Effets de la teneur en azote et du climat sur l’activité de la phosphatase
Les principaux modèles à grande échelle de la distribution de l’activité de la phosphatase acide s’expliquent par les conditions climatiques et les concentrations en nutriments du sol. Le TN du sol est un bon prédicteur des gradients d’activité de la phosphatase, expliquant environ 50 % de la variance de la phosphatase dans les modèles linéaires qui comprenaient trois ou cinq variables (Fig. 4, coefficient TN β 0,51) et qui ont été appliqués à l’ensemble complet des données globales. Notre analyse est en ligne avec les études faisant état de la stimulation de l’activité phosphatase par fertilisation n13. On pense que les microorganismes, et vraisemblablement les plantes, réagissent aux déséquilibres élémentaires de leurs ressources en produisant des enzymes ciblant l’élément en besoin26. P ne devient limite de croissance que lorsque et lorsque la disponibilité d’autres ressources, par exemple celle de N, est suffisante. L’azote total a été considéré comme un point de référence approprié pour déterminer la disponibilité de N dans les sols naturels et agricoles 27,28, 29,30,31. Étant donné que l’azote est le principal nutriment limitant la croissance dans de nombreuses régions du monde, une disponibilité élevée de l’azote par rapport à P est nécessaire pour que les organismes commencent à investir dans la production de phosphatase, une protéine et donc une molécule riche en n32,33,34. Par conséquent, le modèle observé d’activité croissante de la phosphatase avec le TN peut provenir d’un investissement accru en N par les plantes et les microbes dans les enzymes d’acquisition de P à une disponibilité en N plus élevée35. La TN est souvent bien corrélée avec la biomasse microbienne et la C36 microbienne, qui à son tour est liée à une activité phosphatase acide élevée, comme le démontre notre base de données. Cependant, ces modèles pourraient également dépendre en partie de la composition de la communauté microbienne, car on pense que les bactéries sont plus compétitives que les champignons dans des environnements à forte teneur en N9.

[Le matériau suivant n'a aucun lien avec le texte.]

(** Failures of the two queries.  If the top-ten query fails, its message
    becomes [fetchError] and neither the table nor the user's rank is
    touched (the rank query is not reached).  If only the rank query
    fails, the table is replaced, no error is shown and the rank computed
    earlier stays. *)
Theorem fetch_failures (B : Backend) (s : State) :
  (forall e, error (selectTop B) = Some e ->
     fetchError (fetchLeaderboardData B s) = Some e
     /\ leaderboard (fetchLeaderboardData B s) = leaderboard s
     /\ userRank (fetchLeaderboardData B s) = userRank s)
  /\ (forall p e d,
        error (selectTop B) = None -> data (selectTop B) = Some d ->
        profile s = Some p ->
        rankError (countScoreGt B (Profile.score p)) = Some e ->
        fetchError (fetchLeaderboardData B s) = None
        /\ leaderboard (fetchLeaderboardData B s) = rankFrom 0 d
        /\ userRank (fetchLeaderboardData B s) = userRank s).
Proof.
split.
- intros e He. unfold fetchLeaderboardData. rewrite He. now cbn.
- intros p e d He Hd Hp Hr. unfold fetchLeaderboardData.
  rewrite He, Hd, Hp, Hr. now cbn.
Qed.

Lemma inTop10_after_fetch (B : Backend) (s : State) (d : list Profile.t) :
  error (selectTop B) = None -> data (selectTop B) = Some d ->
  isUserInTop10 (fetchLeaderboardData B s)
  = match user s with
    | Some u =>
        existsb (fun p => String.eqb (Profile.id p) (User.id u)) d
    | None => false
    end.
Proof.
intros He Hd. unfold isUserInTop10.
rewrite (fetch_leaderboard B s d He Hd).
assert (Hu : user (fetchLeaderboardData B s) = user s).
{ unfold fetchLeaderboardData. rewrite He, Hd.
  destruct (profile s) as [p|]; [|reflexivity].
  now destruct (rankError (countScoreGt B (Profile.score p))). }
rewrite Hu. destruct (user s) as [u|]; [|reflexivity].
clear. generalize 0. induction d as [|p r IH]; intros i; cbn; auto.
now rewrite IH.
Qed.

(** After the initial fetch against a table, with a non-empty top-ten
    answer: a signed-in user who is not among the returned profiles gets
    the separate row, showing one plus the number of profiles scoring
    strictly more; a user who is among them gets no separate row. *)
Theorem own_row_after_fetch (top : TopResponse) (table d : list Profile.t)
    (s : State) (p : Profile.t) (u : User.t) :
  error top = None -> data top = Some d -> d <> [] ->
  profile s = Some p -> user s = Some u ->
  ownRowRank (performInitialFetch (hosted top table) s)
  = if existsb (fun q => String.eqb (Profile.id q) (User.id u)) d
    then None
    else Some (1 + strictlyAbove table (Profile.score p)).
Proof.
intros He Hd Hne Hp Hu. unfold performInitialFetch, ownRowRank. cbn.
set (s1 := fetchLeaderboardData (hosted top table) (setLoading true s)).
assert (Hf : fetchError s1 = None).
{ unfold s1, fetchLeaderboardData. cbn. rewrite He, Hd, Hp. reflexivity. }
assert (Hl : leaderboard s1 = rankFrom 0 d).
{ apply fetch_leaderboard; assumption. }
assert (Hr : userRank s1 = Some (1 + strictlyAbove table (Profile.score p))).
{ unfold s1. rewrite fetch_userRank. cbn. rewrite He, Hp.
  unfold strictlyAbove. f_equal. lia. }
assert (Hpr : profile s1 = Some p).
{ unfold s1, fetchLeaderboardData. cbn. rewrite He, Hd, Hp. cbn.
  exact Hp. }
assert (Hin : isUserInTop10 (setLoading false s1)
              = existsb (fun q => String.eqb (Profile.id q) (User.id u)) d).
{ change (isUserInTop10 (setLoading false s1)) with (isUserInTop10 s1).
  unfold s1.
  rewrite (inTop10_after_fetch (hosted top table) _ d He Hd). cbn.
  now rewrite Hu. }
rewrite Hf, Hl, Hin, Hpr, Hr. cbn.
destruct d as [|q r]; [now elim Hne|]. cbn [rankFrom length Nat.eqb].
now destruct (existsb _ (q :: r)).
Qed.

Lemma own_row_after_fetch_witness :
  ownRowRank (performInitialFetch (hosted sampleTop sampleTable)
                (mounted "cat" 300))
  = Some 2.
Proof.
rewrite (own_row_after_fetch sampleTop sampleTable [mkProfile "ann" 900]
           (mounted "cat" 300) (mkProfile "cat" 300) {| User.id := "cat" |});
  try reflexivity.
discriminate.
Defined.

End LeaderboardMore.

(** ** More on the dashboard suggestion *)

Module DashboardMore.
Import JS Dashboard Dashboard.TestResult DashboardFacts.

(** The aggregation holds an entry for a topic exactly when the topic
    occurs, and the entry holds the running sums of the topic's scores and
    of its question counts, added in list order.  When no topic name is
    an array index, the [for ... in] loop visits the topics in order of
    first appearance.  (Topics named like a property of
    [Object.prototype] are excluded.) *)
Theorem aggregation_sums_per_topic (rs : list t) (tp : string) :
  (forall r, In r rs -> JS.inherited (topic r) = false) ->
  getOwn (topicPerformance rs) tp
  = (if existsb (fun r => String.eqb (topic r) tp) rs
     then Some {| correct := sumScore rs tp; total := sumTotal rs tp |}
     else None)
  /\ ((forall r, In r rs -> JS.arrayIndex (topic r) = None) ->
      JS.forInOrder (map fst (topicPerformance rs)) = topicsOf rs).
Proof.
intros H. unfold topicPerformance. split.
- rewrite topicPerformance_getOwn by exact H. reflexivity.
- intros Hidx. rewrite topicPerformance_keys by exact H. cbn [map app].
  apply forInOrder_plain. intros k Hk.
  apply topicsOf_from in Hk. destruct Hk as (r & Hr & <-). now apply Hidx.
Qed.

Lemma aggregation_sums_per_topic_witness :
  getOwn (topicPerformance sampleWeek) "Verbal Ability"
  = (if existsb (fun r => String.eqb (topic r) "Verbal Ability") sampleWeek
     then Some {| correct := sumScore sampleWeek "Verbal Ability";
                  total := sumTotal sampleWeek "Verbal Ability" |}
     else None)
  /\ JS.forInOrder (map fst (topicPerformance sampleWeek))
     = topicsOf sampleWeek.
Proof.
destruct (aggregation_sums_per_topic sampleWeek "Verbal Ability")
  as (H1 & H2).
- intros r [<-|[<-|[<-|[<-|[]]]]]; reflexivity.
- split; [exact H1|]. apply H2.
  intros r [<-|[<-|[<-|[<-|[]]]]]; reflexivity.
Defined.

(** With array-index topic names the loop visits those first, by value,
    whatever the order of appearance. *)
Example index_named_topics_are_visited_first :
  let rs := [result "Verbal Ability" 1 5; result "7" 1 5;
             result "10" 1 5; result "2" 1 5] in
  topicsOf rs = ["Verbal Ability"; "7"; "10"; "2"]
  /\ JS.forInOrder (map fst (topicPerformance rs))
     = ["2"; "7"; "10"; "Verbal Ability"].
Proof. cbv zeta. split; vm_compute; reflexivity. Qed.

(** When no topic's aggregate accuracy is below 101 (every one is NaN,
    infinite or above 100), a non-empty list of results with ordinary
    topic names leaves the suggestion as it was. *)
Theorem no_suggestion_without_accuracy_below_101
    (slug : string -> string) (rs : list t) (prev : option Suggestion) :
  rs <> [] ->
  (forall r, In r rs -> ordinary (topic r) = true) ->
  (forall u, In u (topicsOf rs) ->
             (aggregateAccuracy rs u <? 101)%float = false) ->
  processSuggestions slug rs prev = prev.
Proof.
intros Hne Hord Hall.
destruct (suggestion_outcome slug rs prev Hne Hord)
  as [(H & _)|(w & _ & (pre & post & Hks & Hw & _))]; [exact H|].
rewrite Hall in Hw; [discriminate|]. rewrite Hks. apply in_elt.
Qed.

Lemma no_suggestion_without_accuracy_below_101_witness :
  processSuggestions asciiSlug
    [result "Verbal Ability" 0 0; result "Logical Reasoning" 7 5]
    (Some {| name := "Let's get started!"; key := "" |})
  = Some {| name := "Let's get started!"; key := "" |}.
Proof.
apply no_suggestion_without_accuracy_below_101.
- discriminate.
- intros r [<-|[<-|[]]]; reflexivity.
- intros u [<-|[<-|[]]]; vm_compute; reflexivity.
Defined.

Notre analyse montre que l’effet de N a été modulé par les conditions climatiques. L’analyse SEM a identifié en particulier un rôle important de l’approvisionnement en eau (MAP) pour l’activité de la phosphatase, avec un effet direct mais aussi indirect fort sur le TN et le TC (Fig. 3), parce que les sites avec des taux de précipitations plus élevés avaient également souvent plus de TN. Cette conclusion est conforme à la plupart des expériences étudiant la production enzymatique sous différents niveaux de disponibilité en eau, qui ont montré une activité phosphatase plus faible dans des conditions de sèche37. Certaines de ces études ont rapporté que la sécheresse du sol diminuait l’activité de la phosphatase du sol, diminuant la minéralisation du P et le P disponible à court terme et augmentant la teneur en P des litières 37. Un manque d’eau peut être responsable des niveaux extrêmement faibles de biomasse microbienne et de phosphatase dans les biomes arides et semi-arides. Les zones aux conditions climatiques difficiles ont été associées à une réduction de l’apport de litière, de la décomposabilité, de la biomasse microbienne et végétale et de l’activité enzymatique38. D’autre part, les effets de l’autre extrémité du spectre de disponibilité de l’eau, comme ceux observés sur les zones inondées (marécages, forêts inondées) dépendent fortement des conditions de réduction et de la spéciation P due à la saturation de l’eau39 (voir rubrique 3.2).
Nos données montrent comment la phosphatase dépend des modèles climatiques, mais aussi de la concentration de TN dans le sol. Nos résultats suggèrent le couplage de différents processus à l’échelle du temps sur le contrôle de l’activité de la phosphatase. D’une part, plusieurs études ont rapporté une augmentation de la production de phosphatase dans le cadre d’expériences de fertilisation N, révélant un contrôle à court terme de la production enzymatique. D’autre part, lorsque les conditions climatiques sont favorables et la productivité plus élevée, les plantes et les microbes ont modulé les bassins de nutriments. On sait que la somme de P organique et de P occlus devient un plus grand pool de P dans les sols avec une intensité de vieillissement croissante40. Dans notre base de données, le TN et le P organique sont également fortement corrélés, nous proposons donc que l’effet du TN sur l’activité de la phosphatase est également fortement influencé par l’évolution à long terme de l’écosystème.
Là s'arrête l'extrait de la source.